MORGANTOWN – Two West Virginia University professors have written a book looking at the 2008 financial crisis with perspective about ways to ensure it doesn't happen again.
Republicans argue that rolling back Wall Street regulations that were established after the 2008 crash would be best, while Democrats argue that doing so would do more harm than good.
Democrats say their proposed solution protects taxpayers and investors, and Republicans boast theirs will not stifle economic growth.
WVU professors Jena Martin and Karen Kunz, authors of “When the Levees Break: Re-visioning Regulation of the Securities Markets,” say that neither plan would work to ensure another disaster doesn’t happen. They claim the issue isn’t about a streamlined system, but that it needs to be torn down and replaced with something new.
“The financial crisis was created by a complete failure in mortgage-backed securities. Mortgage-backed securities – unlike, say a stock – are made up of mortgages (the underlying asset) that have been bundled with other mortgages and then sliced up into groups (tranches) and these groupings were then sold to investors,” Martin and Kunz told The West Virginia Record in a joint email interview. “They are still being sold. And now they’ve also done the same thing with student loans.”
The duo also say the problem is that if mortgages continue to be sliced up this way, the mortgages become further and further removed from investors. Because of this, people have no idea what they are buying.

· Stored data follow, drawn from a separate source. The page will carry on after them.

Lemma normal_app r l names : normal r l → Forall plain names → normal r (l ++ names).
Proof.
  intros (k & ps & -> & Hps & Hr) Hn. exists k, (ps ++ names). rewrite app_assoc.
  split_and!; [done|by apply Forall_app|done].
Qed.

Lemma normal_snoc r l top :
  normal r (l ++ [top]) → normal r l ∧ (top = dotdot → r = false ∧ ∃ k, l = replicate k dotdot).
Proof.
  intros (k & ps & E & Hps & Hr). destruct (decide (ps = [])) as [->|Hne].
  - rewrite app_nil_r in E. destruct k as [|k]; [by destruct l|].
    rewrite replicate_S, replicate_cons_app in E. apply app_inj_tail in E as [-> ->].
    split.
    + exists k, []. rewrite app_nil_r. split_and!; [done|done|]. intros ->. by specialize (Hr eq_refl).
    + intros _. split; [|by exists k]. destruct r; [by specialize (Hr eq_refl)|done].
  - destruct (exists_last Hne) as (ps' & c & ->). rewrite app_assoc in E.
    apply app_inj_tail in E as [-> ->]. apply Forall_app in Hps as [Hps' Hc].
    apply Forall_singleton in Hc as (_ & _ & Hc & _). split; [by exists k, ps'|done].
Qed.
(* ===== verification/Testnet.v ===== *)
(** [cmd/exampled/cmd/testnet_multi_node.go]: the generation of the files of a
    local testnet with several validators.  The file system and the SDK's and CometBFT's file,
    key and genesis helpers are the interfaces [OS] and [TestnetLib]. *)
From S2P Require Import Prelude.
From stdpp Require Import list_relations.
From S2P Require Import Json Path.

#[local] Open Scope go_scope.

(** ** Interfaces *)

(** [os] and [io] on files: [Open] gives what the file holds, [Copy] writes to a
    file that was created. *)
Class OS (F : Type) := {
  Getwd : outcome bytes;
  MkdirAll : bytes → GoM F unit;
  RemoveAll : bytes → GoM F unit;
  WriteFile : bytes → bytes → GoM F unit;
  Open : bytes → GoM F bytes;
  Create : bytes → GoM F unit;
  Copy : bytes → bytes → GoM F Z;
  Sync : bytes → GoM F unit
}.

(** The fields of CometBFT's [config.Config] the code writes. *)
Record NodeConfig (Rest : Type) := {
  RootDir : bytes; Moniker : bytes; RPC_ListenAddress : bytes;
  P2P_PersistentPeers : bytes; P2P_AllowDuplicateIP : bool; P2P_ListenAddress : bytes;
  ProxyApp : bytes; PrometheusListenAddr : bytes; Prometheus : bool; NodeConfig_Rest : Rest
}.
Arguments RootDir {_} _. Arguments Moniker {_} _. Arguments RPC_ListenAddress {_} _.
Arguments P2P_PersistentPeers {_} _. Arguments P2P_AllowDuplicateIP {_} _.
Arguments P2P_ListenAddress {_} _. Arguments ProxyApp {_} _. Arguments PrometheusListenAddr {_} _.
Arguments Prometheus {_} _. Arguments NodeConfig_Rest {_} _.

(** The fields of the SDK's server configuration the code writes.  [MinGasPrices]
    is a field of the embedded base configuration. *)
Record SrvConfig (Rest : Type) := {
  MinGasPrices : bytes; API_Enable : bool; API_Address : bytes; GRPC_Address : bytes;
  Telemetry_EnableHostnameLabel : bool; Telemetry_Enabled : bool;
  Telemetry_PrometheusRetentionTime : Z; SrvConfig_Rest : Rest
}.
Arguments MinGasPrices {_} _. Arguments API_Enable {_} _. Arguments API_Address {_} _.
Arguments GRPC_Address {_} _. Arguments Telemetry_EnableHostnameLabel {_} _.
Arguments Telemetry_Enabled {_} _. Arguments Telemetry_PrometheusRetentionTime {_} _.
Arguments SrvConfig_Rest {_} _.

Record Coin := { Denom : bytes; Amount : Z }.
Record Balance := { Balance_Address : bytes; Balance_Coins : list Coin }.
Record BankGenesis (Rest : Type) := {
  Balances : list Balance; Supply : list Coin; BankGenesis_Rest : Rest
}.
Arguments Balances {_} _. Arguments Supply {_} _. Arguments BankGenesis_Rest {_} _.
Record GenesisDoc := { Doc_ChainID : bytes; Doc_AppState : bytes }.
(* ===== verification/TestnetFiles.v ===== *)
(** What a run of the multi-node testnet command leaves in the file system:
    [Testnet.initTestnetFiles] followed through its writes, over the documented
    effects of the file, key and genesis helpers it calls. *)
From S2P Require Import Prelude.
From stdpp Require Import list_relations.
From S2P Require Import Json Path Testnet.

#[local] Open Scope go_scope.

(** ** Files and what the helpers do to them *)

(** What the file at an absolute, cleaned path holds. *)
Class FileView (F : Type) := file_at : F → bytes → option bytes.

Section Effects.
Context {F : Type} `{!OS F, !FileView F}.
Implicit Types s : F.

Definition unchanged s s' : Prop := ∀ q, file_at s' q = file_at s q.
(** The file at [path] holds [c], the others what they held. *)
Definition writes (path c : bytes) s s' : Prop :=
  ∀ a, Abs Getwd path = Ok a → ∀ q, file_at s' q = if decide (q = a) then Some c else file_at s q.
(** Only files below [dir] have changed. *)
Definition within (dir : bytes) s s' : Prop :=
  ∀ a, Abs Getwd dir = Ok a → ∀ q, ¬ under a q → file_at s' q = file_at s q.
(** Only the files at these paths have changed. *)
Definition only (paths : list bytes) s s' : Prop :=
  ∀ q, Forall (λ p, Abs Getwd p ≠ Ok q) paths → file_at s' q = file_at s q.

Definition content s (path : bytes) : option bytes :=
  match Abs Getwd path with Ok a => file_at s a | _ => None end.
End Effects.

(** [os] and [io], on files that are no links. *)
Class OSLaws (F : Type) `{!OS F, !FileView F} : Prop := {
  MkdirAll_files p (s s' : F) : MkdirAll p s = (Ok tt, s') → unchanged s s';
  WriteFile_files p c (s s' : F) : WriteFile p c s = (Ok tt, s') → writes p c s s';
  Open_files p (s : F) c s' : Open p s = (Ok c, s') → unchanged s s' ∧ content s p = Some c;
  Create_files p (s s' : F) : Create p s = (Ok tt, s') → writes p [] s s';
  Copy_files p c (s : F) n s' : Copy p c s = (Ok n, s') → writes p c s s';
  Sync_files p (s s' : F) : Sync p s = (Ok tt, s') → unchanged s s'
}.

(** The texts the helpers write, and the directory of a keyring. *)
Class LibView (F BM : Type) `{!TestnetLib F BM} := {
  app_toml : SrvConfig SrvRest → bytes;
  config_toml : NodeConfig NodeRest → bytes;
  genesis_json : GenesisDoc → bytes;
  exported_json : bytes → slice byte → Time → bytes;
  parse_genesis : bytes → option AppGenesis;
  keyring_dir : Keyring → bytes
}.

(** Node identifiers are hexadecimal; a node's keys and its keyring are below its
    directory; the application's state is never nil, and computing it rewrites
    the node's configuration and genesis file. *)
Class LibLaws (F BM : Type) `{!OS F, !FileView F, !TestnetLib F BM, !LibView F BM} : Prop := {
  InitializeNodeValidatorFiles_files c (s : F) id pk s' :
    InitializeNodeValidatorFiles c s = (Ok (id, pk), s') → within (RootDir c) s s' ∧ slash ∉ id;
  Keyring_New_files b dir (s : F) kb s' :
    Keyring_New b dir s = (Ok kb, s') → within dir s s' ∧ keyring_dir kb = dir;
  GenerateSaveCoinKey_files kb name alg (s : F) key s' :
    GenerateSaveCoinKey kb name alg s = (Ok key, s') → within (keyring_dir kb) s s';
  Sign_files chain memo kb name b (s : F) b' s' :
    Sign chain memo kb name b s = (Ok b', s') → unchanged s s';
  WriteSrvConfigFile_files p c (s s' : F) :
    WriteSrvConfigFile p c s = (Ok tt, s') → writes p (app_toml c) s s';
  WriteNodeConfigFile_files p c (s s' : F) :
    WriteNodeConfigFile p c s = (Ok tt, s') → writes p (config_toml c) s s';
  SaveAs_files d p (s s' : F) : SaveAs d p s = (Ok tt, s') → writes p (genesis_json d) s s';
  AppGenesisFromFile_files p (s : F) g s' :
    AppGenesisFromFile p s = (Ok g, s') → unchanged s s' ∧ content s p ≫= parse_genesis = Some g;
  GenAppStateFromConfig_files c chain dir id pk g (s : F) st s' :
    GenAppStateFromConfig c chain dir id pk g s = (Ok st, s') →
    st ≠ NilSlice ∧ only [GenesisFile c; Join [RootDir c; str "config"; str "config.toml"]] s s';
  ExportGenesisFileWithTime_files p id st t (s s' : F) :
    ExportGenesisFileWithTime p id st t s = (Ok tt, s') → writes p (exported_json id st t) s s'
}.

(** ** What a run leaves *)

Section Spec.
Context {F BM : Type} `{!OS F, !TestnetLib F BM, !FileView F, !LibView F BM}.

(** What the helpers make for a validator: its node's identifier and consensus
    key, its account and seed words, and its signed genesis transaction. *)
Record Node := {
  node_id : bytes; node_key : PubKey; node_addr : bytes; node_secret : bytes; node_tx : bytes
}.

Variable args : initArgs.

Definition node_memo (k : nat) (id : bytes) : bytes :=
  id ++ str "@" ++ startingIPAddress args ++ str ":" ++ Itoa (26656 - 3 * Z.of_nat k).

(** The amount asked for, or 100 units of power. *)
Definition stake (i : Z) : Coin :=
  default {| Denom := BondDenom; Amount := TokensFromConsensusPower 100 |}
    (validatorsStakesAmount args !! i).

Definition balance_of (n : Node) : Balance := {|
  Balance_Address := AccAddress_String (node_addr n);
  Balance_Coins := Coins_Sort
    [{| Denom := str "testtoken"; Amount := TokensFromConsensusPower 1000 |};
     {| Denom := BondDenom; Amount := TokensFromConsensusPower 500 |}] |}.

(** Where validator [i] has the genesis transaction of the node [id]. *)
Definition gentx_path (i : Z) (id : bytes) : bytes :=
  Join [nodeDir args i; str "config"; str "gentx"; str "gentx-" ++ id ++ str ".json"].

(** [n] is what the helpers gave for validator [k]: its transaction declares it a
    validator with its stake, and is signed with the key of its account. *)
Definition node_made (k : nat) (n : Node) : Prop :=
  let i := Z.of_nat k in
  ∃ config kb alg msg b b' (t0 t0' t1 t1' t2 t2' : F),
    RootDir config = nodeDir args i ∧ Moniker config = nodeDirName args i ∧
    InitializeNodeValidatorFiles config t0 = (Ok (node_id n, node_key n), t0') ∧
    keyring_dir kb = nodeDir args i ∧ NewSigningAlgoFromString (algo args) kb = Ok alg ∧
    GenerateSaveCoinKey kb (nodeDirName args i) alg t1 = (Ok (node_addr n, node_secret n), t1') ∧
    NewMsgCreateValidator (ValAddress_String (node_addr n)) (node_key n) (stake i)
      (nodeDirName args i) = Ok msg ∧
    SetMsgs msg = Ok b ∧
    Sign (chainID args) (node_memo k (node_id n)) kb (nodeDirName args i)
      (SetMemo (node_memo k (node_id n)) b) t2 = (Ok b', t2') ∧
    TxJSONEncoder b' = Ok (node_tx n).

(** The application's part of the genesis: the default one with these accounts,
    these balances, and a supply raised by them. *)
Definition genesis_state (mbm : BM) (accounts : list GenesisAccount) (balances : list Balance)
    (js : bytes) : Prop :=
  ∃ auth packed g1 bank g2,
    get_auth (DefaultGenesis mbm) = Ok auth ∧ PackAccounts accounts = Ok packed ∧
    set_auth (set_accounts packed auth) (DefaultGenesis mbm) = Ok g1 ∧ get_bank g1 = Ok bank ∧
    set_bank {| Balances := SanitizeGenesisBalances balances;
                Supply := foldl (λ sum b, Coins_Add sum (Balance_Coins b)) (Supply bank)
                            (SanitizeGenesisBalances balances);
                BankGenesis_Rest := BankGenesis_Rest bank |} g1 = Ok g2 ∧
    MarshalIndent g2 = Ok js.

(** The state everyone starts from was computed in the first validator's
    directory, with every validator's transaction in it, from the genesis of all
    accounts and balances. *)
Definition canonical_state (mbm : BM) (ns : list Node) (st : slice byte) : Prop :=
  ∃ config n0 js g (t t' : F),
    RootDir config = nodeDir args 0 ∧ ns !! 0 = Some n0 ∧
    genesis_state mbm (map (λ n, NewBaseAccount (node_addr n)) ns) (map balance_of ns) js ∧
    parse_genesis (genesis_json {| Doc_ChainID := chainID args; Doc_AppState := js |}) = Some g ∧
    Forall (λ n, content t (gentx_path 0 (node_id n)) = Some (node_tx n)) ns ∧
    GenAppStateFromConfig config (chainID args) (Join [nodeDir args 0; str "config"; str "gentx"])
      (node_id n0) (node_key n0) g t = (Ok st, t').

(** The files of validator [k]. *)
Record node_files (rest : NodeRest) (ids : list bytes) (genesis : bytes) (k : nat) (n : Node) (s : F)
    : Prop := {
  seed_file : content s (Join [nodeDir args (Z.of_nat k); str "key_seed.json"]) =
    Some (Json.print (Json.JObj [(str "secret", Json.encode_string (node_secret n))]));
  app_file : content s (Join [nodeDir args (Z.of_nat k); str "config"; str "app.toml"]) =
    Some (app_toml {|
      MinGasPrices := str "0.0001" ++ BondDenom; API_Enable := false;
      API_Address := str "tcp://localhost:" ++ Itoa (1317 - Z.of_nat k);
      GRPC_Address := startingIPAddress args ++ str ":" ++ Itoa (9090 - 2 * Z.of_nat k);
      Telemetry_EnableHostnameLabel := false; Telemetry_Enabled := false;
      Telemetry_PrometheusRetentionTime := 0; SrvConfig_Rest := SrvConfig_Rest DefaultConfig |});
  config_file : content s (Join [nodeDir args (Z.of_nat k); str "config"; str "config.toml"]) =
    Some (config_toml {|
      RootDir := nodeDir args (Z.of_nat k); Moniker := nodeDirName args (Z.of_nat k);
      RPC_ListenAddress := str "tcp://127.0.0.1:" ++ port_of args (Z.of_nat k);
      P2P_PersistentPeers := strings_Join (imap node_memo ids) (str ",");
      P2P_AllowDuplicateIP := true;
      P2P_ListenAddress := str "tcp://0.0.0.0:" ++ Itoa (26656 - 3 * Z.of_nat k);
      ProxyApp := str "tcp://127.0.0.1:" ++ Itoa (26658 - 3 * Z.of_nat k);
      PrometheusListenAddr := str ":" ++ Itoa (26660 + Z.of_nat k); Prometheus := true;
      NodeConfig_Rest := rest |});
  genesis_file : content s (Join [nodeDir args (Z.of_nat k); str "config"; str "genesis.json"]) =
    Some genesis
}.
End Spec.
Definition handleOnboardingSubmit (w : PageWorld)
    (values : OnboardingFormValues) (st : PageState) : PageState :=
  match requireCloudSignIn st with
  | Some refused => refused
  | None =>
      let st1 := setIsLoading true st in
      let st2 := record (RegisterUserCalled values) st1 in
      let failed s := toast "Could not register" (record ConsoleErrorLogged s) in
      let st3 :=
        match registerUser w values with
        | None => failed st2
        | Some response =>
            let st' := setUser (Some (storedUser response)) st2 in
            let st'' := record (StartAssessmentCalled (registrationToken response)) st' in
            match startAssessment w (registrationToken response) with
            | None => failed st''
            | Some assessment =>
                advanceStep
                  (toast "Registration successful"
                     (setAssessmentId (Some assessment) st''))
            end
        end in
      setIsLoading false st3
  end.

(** *** Speech *)

Definition handleSpeechUpload (w : PageWorld) (taskId : string)
    (durationMs : Q) (st : PageState) : PageState :=
  match requireCloudSignIn st with
  | Some refused => refused
  | None =>
      match truthyString (assessmentId st), user st with
      | Some aid, Some u =>
          let st1 := setIsSpeechUploading true st in
          let st2 := record (UploadSpeechSampleCalled taskId durationMs) st1 in
          let st3 :=
            if uploadSpeechSample w taskId durationMs
            then setSpeechDurations (fun prev => <[taskId := durationMs]> prev)
                   (toast "Speech sample captured" st2)
            else toast "Upload failed" (record ConsoleErrorLogged st2) in
          setIsSpeechUploading false st3
      | _, _ => toast "Assessment not started" st
      end
  end.

Definition handleSpeechComplete (st : PageState) : PageState :=
  advanceStep (toast "Speech tasks done" st).

(** *** Cognitive tasks *)

(** What the cognitive handler's events do to the state; calls, toasts
    and the history leave the tracked fields as they are. *)
Definition applyEvent (st : PageState) (e : Event) : PageState :=
  record (Cognitive e)
    match e with
    | SetIsLoading b => setIsLoading b st
    | AdvanceStep => advanceStep st
    | SetIsResultPending b => setIsResultPending b st
    | SetResult r => setResult (Some r) st
    | _ => st
    end.

(** The session the cognitive handler's closure sees. *)
Definition sessionOf (st : PageState) : Session :=
  {| session_assessmentId := assessmentId st;
     session_user :=
       (fun u => {| user_id := id u; accessToken := userAccessToken u |})
         <$> user st;
     session_auth := auth st |}.

(** [handleCognitiveComplete] run from a state, with the flag as a
    parameter; the state it leaves and whether it threw. *)
Definition cognitiveCompleteWith (useLocalHeuristic : bool) (w : PageWorld)
    (scores : CognitiveScores) (st : PageState)
    : PageState * Completion unit :=
  let '(trace, outcome) :=
    handleCognitiveCompleteWith useLocalHeuristic (cognitiveWorld w)
      (sessionOf st) scores (speechDurations st) in
  (foldl applyEvent st trace, outcome).

Definition cognitiveComplete : PageWorld -> CognitiveScores -> PageState ->
    PageState * Completion unit :=
  cognitiveCompleteWith USE_LOCAL_HEURISTIC.

(** Uploads one after the other. *)
Definition uploadAll (w : PageWorld) (recordings : list (string * Q))
    (st : PageState) : PageState :=
  foldl (fun s r => handleSpeechUpload w (fst r) (snd r) s) st recordings.

(** The durations after recordings were stored one after the other. *)
Definition recordAll (recordings : list (string * Q)) (d : gmap string Q)
    : gmap string Q :=
  foldl (fun m r => <[fst r := snd r]> m) d recordings.

(** The page as it is first rendered for a visitor who is signed in to the
    cloud. *)
Definition signedInStart : PageState :=
  {| user := None; assessmentId := None; auth := Some firebase;
     activeStepIndex := 0; isLoading := false; isSpeechUploading := false;
     result := None; isResultPending := false; speechDurations := ∅;
     log := [] |}.

(** An event that leaves the tracked fields as they are. *)
Definition neutral (e : Event) : bool :=
  match e with
  | SetIsLoading _ | AdvanceStep | SetIsResultPending _ | SetResult _ => false
  | _ => true
  end.

(** An event that sets neither a flag nor the step. *)
Definition flagFree (e : Event) : bool :=
  match e with
  | SetIsLoading _ | AdvanceStep | SetIsResultPending _ => false
  | _ => true
  end.

Definition appendLog (events : list PageEvent) (st : PageState) : PageState :=
  {| user := user st; assessmentId := assessmentId st; auth := auth st;
     activeStepIndex := activeStepIndex st; isLoading := isLoading st;
     isSpeechUploading := isSpeechUploading st; result := result st;
     isResultPending := isResultPending st;
     speechDurations := speechDurations st; log := log st ++ events |}.

(** *** Runs of the page *)

(** What a visitor makes the page do. *)
Inductive Action :=
| SubmitOnboarding (values : OnboardingFormValues)
| UploadSpeech (taskId : string) (durationMs : Q)
| CompleteSpeech
| CompleteCognitive (scores : CognitiveScores).

Definition perform (useLocalHeuristic : bool) (w : PageWorld)
    (st : PageState) (a : Action) : PageState :=
  match a with
  | SubmitOnboarding values => handleOnboardingSubmit w values st
  | UploadSpeech taskId durationMs => handleSpeechUpload w taskId durationMs st
  | CompleteSpeech => handleSpeechComplete st
  | CompleteCognitive scores =>
      fst (cognitiveCompleteWith useLocalHeuristic w scores st)
  end.

Definition performAll (useLocalHeuristic : bool) (w : PageWorld)
    (actions : list Action) (st : PageState) : PageState :=
  foldl (perform useLocalHeuristic w) st actions.

(** The whole assessment: onboarding, uploads, end of the speech stage,
    end of the cognitive stage. *)
Definition wholeAssessment (values : OnboardingFormValues)
    (recordings : list (string * Q)) (scores : CognitiveScores) : list Action :=
  [SubmitOnboarding values]
    ++ map (fun r => UploadSpeech (fst r) (snd r)) recordings
    ++ [CompleteSpeech; CompleteCognitive scores].

(** The page is at a step of the table and waits for the visitor: nothing
    is loading, uploading or pending. *)
Definition settled (st : PageState) : Prop :=
  (activeStepIndex st < length STEP_CONFIG)%nat
  /\ isLoading st = false
  /\ isSpeechUploading st = false
  /\ isResultPending st = false.

(** An event of the log that contacts the remote prediction service. *)
Definition contactsPrediction (e : PageEvent) : bool :=
  match e with
  | Cognitive RequestRiskPrediction => true
  | Cognitive FetchAssessmentResult => true
  | Cognitive (Sleep _) => true
  | _ => false
  end.

(** The store an event saves a result to, if it saves one. *)
Inductive Store := cloudStore | encryptedStore | browserStore.

Definition savesTo (e : Event) : option Store :=
  match e with
  | SaveReport _ => Some cloudStore
  | SaveEncryptedAssessmentResult _ => Some encryptedStore
  | SaveAssessmentResult _ => Some browserStore
  | _ => None
  end.

Definition storeOf (provider : option Provider) : Store :=
  match provider with
  | Some firebase => cloudStore
  | Some local => encryptedStore
  | None => browserStore
  end.

Definition isSetHistory (e : Event) : bool :=
  match e with SetHistory => true | _ => false end.

(** Sample collaborators: every call succeeds; registration fails;
    registration succeeds but no assessment can be started. *)
Definition sampleRegistration : Registration :=
  {| registeredUser :=
       {| id := "user-1"; name := "Asha"; age := 67; language := "hi";
          consent := true; userAccessToken := EmptyString |};
     registrationToken := "token" |}.

Definition sampleValues : OnboardingFormValues :=
  {| formName := "Asha"; formAge := 67; formLanguage := "hi";
     formConsent := true |}.

Definition kindWorld : PageWorld :=
  {| registerUser := fun _ => Some sampleRegistration;
     startAssessment := fun _ => Some "assessment-1";
     uploadSpeechSample := fun _ _ => true;
     cognitiveWorld := sampleWorld |}.

Definition noAssessmentWorld : PageWorld :=
  {| registerUser := fun _ => Some sampleRegistration;
     startAssessment := fun _ => None;
     uploadSpeechSample := fun _ _ => true;
     cognitiveWorld := sampleWorld |}.

End Page.

(** ** The generated task set, once more *)

Module TaskSet.
Import Assessment.

(** The lexicons the object literal owns. *)
Definition lexicons : list (list string) :=
  [WORDS_en; WORDS_hi; WORDS_bn; WORDS_ta].

(** The word list a language code is served with: its own, or the English
    one. *)
Definition lexiconOf (language : string) : list string :=
  default WORDS_en (WORDS_BY_LANG !! language).

(** The ids of the generated tasks, in the order of the set. *)
Definition taskIds : list string :=
  ["word-recall"; "digit-span"; "attention-sequence"; "word-recall-2";
   "digit-span-reverse"; "attention-visual"; "clock-drawing"].

End TaskSet.

(** ** The account card *)

Module Account.
Import Assessment Chatbot.

(** *** [formatAuthError] *)

(** What a [catch] clause can receive, as far as [formatAuthError] tells
    values apart: an object with or without a [message] property (given by
    what [String] makes of it), a string, or anything else ([undefined],
    [null], numbers, booleans, ...). *)
Inductive ErrorValue :=
| ErrorObject (message : option string)
| ErrorString (s : string)
| ErrorOther.

(** [s.includes(searchString)] *)
Fixpoint includes (s searchString : string) : bool :=
  match dropPrefix searchString s with
  | Some _ => true
  | None =>
      match s with
      | EmptyString => false
      | String _ s' => includes s' searchString
      end
  end.

Definition messageOf (error : ErrorValue) : string :=
  match error with
  | ErrorObject (Some message) => message
  | ErrorObject None => ""
  | ErrorString s => s
  | ErrorOther => ""
  end.

Definition formatAuthError (error : ErrorValue) : string :=
  let message := messageOf error in
  if includes message "auth/email-already-in-use"
  then "This email is already registered. Try logging in instead."
  else if includes message "auth/invalid-email"
  then "That email address looks invalid."
  else if includes message "auth/wrong-password"
  then "Incorrect password. Please try again."
  else if includes message "auth/user-not-found"
  then "No account found with that email. Sign up first."
  else if includes message "network"
  then "Network issue—check your connection and try again."
  else "Something went wrong. Please try again.".

(** The markers [formatAuthError] looks for with the reply of each, in the
    order of its tests, and the reply when none is found. *)
Definition authReplies : list (string * string) :=
  [("auth/email-already-in-use",
    "This email is already registered. Try logging in instead.");
   ("auth/invalid-email", "That email address looks invalid.");
   ("auth/wrong-password", "Incorrect password. Please try again.");
   ("auth/user-not-found",
    "No account found with that email. Sign up first.");
   ("network", "Network issue—check your connection and try again.")].

Definition genericReply : string := "Something went wrong. Please try again.".

(** [marker] occurs somewhere in [s]. *)
Definition occursIn (marker s : string) : Prop :=
  exists before after, s = before +:+ marker +:+ after.

(** *** The sign-in buttons *)

Record CloudUser := { uid : string; email : option string }.

Record AuthSession := {
  auth_provider : Provider;
  userId : string;
  auth_email : string;
  password : option string
}.

Inductive AccountEvent :=
| AuthSet (a : AuthSession)
| HistorySet (reports : list AssessmentResult)
| Toasted (title : string) (description : option string).

(** How an awaited promise settles. *)
Inductive Settled (A : Type) :=
| Fulfilled (a : A)
| Rejected (reason : ErrorValue).
Arguments Fulfilled {A} a.
Arguments Rejected {A} reason.

(** The calls the card makes outside this file.  [fingerprintLowerCased]
    stands for [fingerprint(email.toLowerCase())]. *)
Record AccountWorld := {
  signInWithGoogle : Settled CloudUser;
  signInWithEmail : string -> string -> Settled CloudUser;
  signUpWithEmail : string -> string -> Settled CloudUser;
  loadReports : string -> Settled (list AssessmentResult);
  fingerprintLowerCased : string -> Settled string;
  loadEncryptedAssessmentHistory :
    string -> string -> Settled (list AssessmentResult)
}.

(** A run of a handler: what it did, and how it settled. *)
Definition Run (A : Type) : Type := list AccountEvent * Settled A.

Definition finish {A : Type} (a : A) : Run A := ([], Fulfilled a).
Definition await {A : Type} (p : Settled A) : Run A := ([], p).
Definition fire (e : AccountEvent) : Run unit := ([e], Fulfilled tt).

“The credit agencies, who were supposed to have rated the assets, trusted the people packing these products instead of looking to see that many of the (pieces of) mortgages included in the tranches were made to people who were almost sure to default,” Martin and Kunz wrote. “The retail investor – and many institutional investors, including many city governments and retirement plans – didn't understand them and never should have bought them. The people selling them did know but they were making a lot of money so it wasn't in their interest to tell anyone.”
This was the catalyst for the crash in 2008 and will happen again if government officials don’t pay attention to this. Legislators have been reactionary, not visionary in their thinking. They often wait until a crisis or scandal occurs to react, instead of planning in advance so that it doesn’t happen, according to Martin and Kunz. The pressure from Congress and the American people, the rushed and using of old rhetoric and complaining about the poor job the Securities Exchange Commission has done, leads to laws being passed that aren’t looking to the future to prevent.
Martin and Kunz stress that Democrats and Republicans need to come together to solve this issue. To do that, they both need to get something out of the situation.
“For Republicans, that 'win' could be easing up on financial regulation (once corporations have gone through an initial, heavily consumer protection oriented screening),” Martin and Kunz wrote. “For Democrats, that win could be an initial consumer-oriented screening and, also holding large investors to a standard potentially equivalent to corporations.”
Currently, all investors are protected and they feel that needs to change. But it is going to be difficult under the current administration. The duo doesn’t have much hope that the Trump administration will address these problems, which could be devastating to the American people if or when another financial crisis happens.
“We think it will be more devastating than the crash of 2008, or maybe even the Great Depression,” Martin and Kunz wrote. “We would like to think it won't happen in our lifetimes, but honestly, we wouldn't be surprised if it happened within the next decade. The only way to prepare for it is to prevent it: talk to your legislators, get involved, educate yourself on your finances and the agencies protecting them. Oh, and stock your pantry.”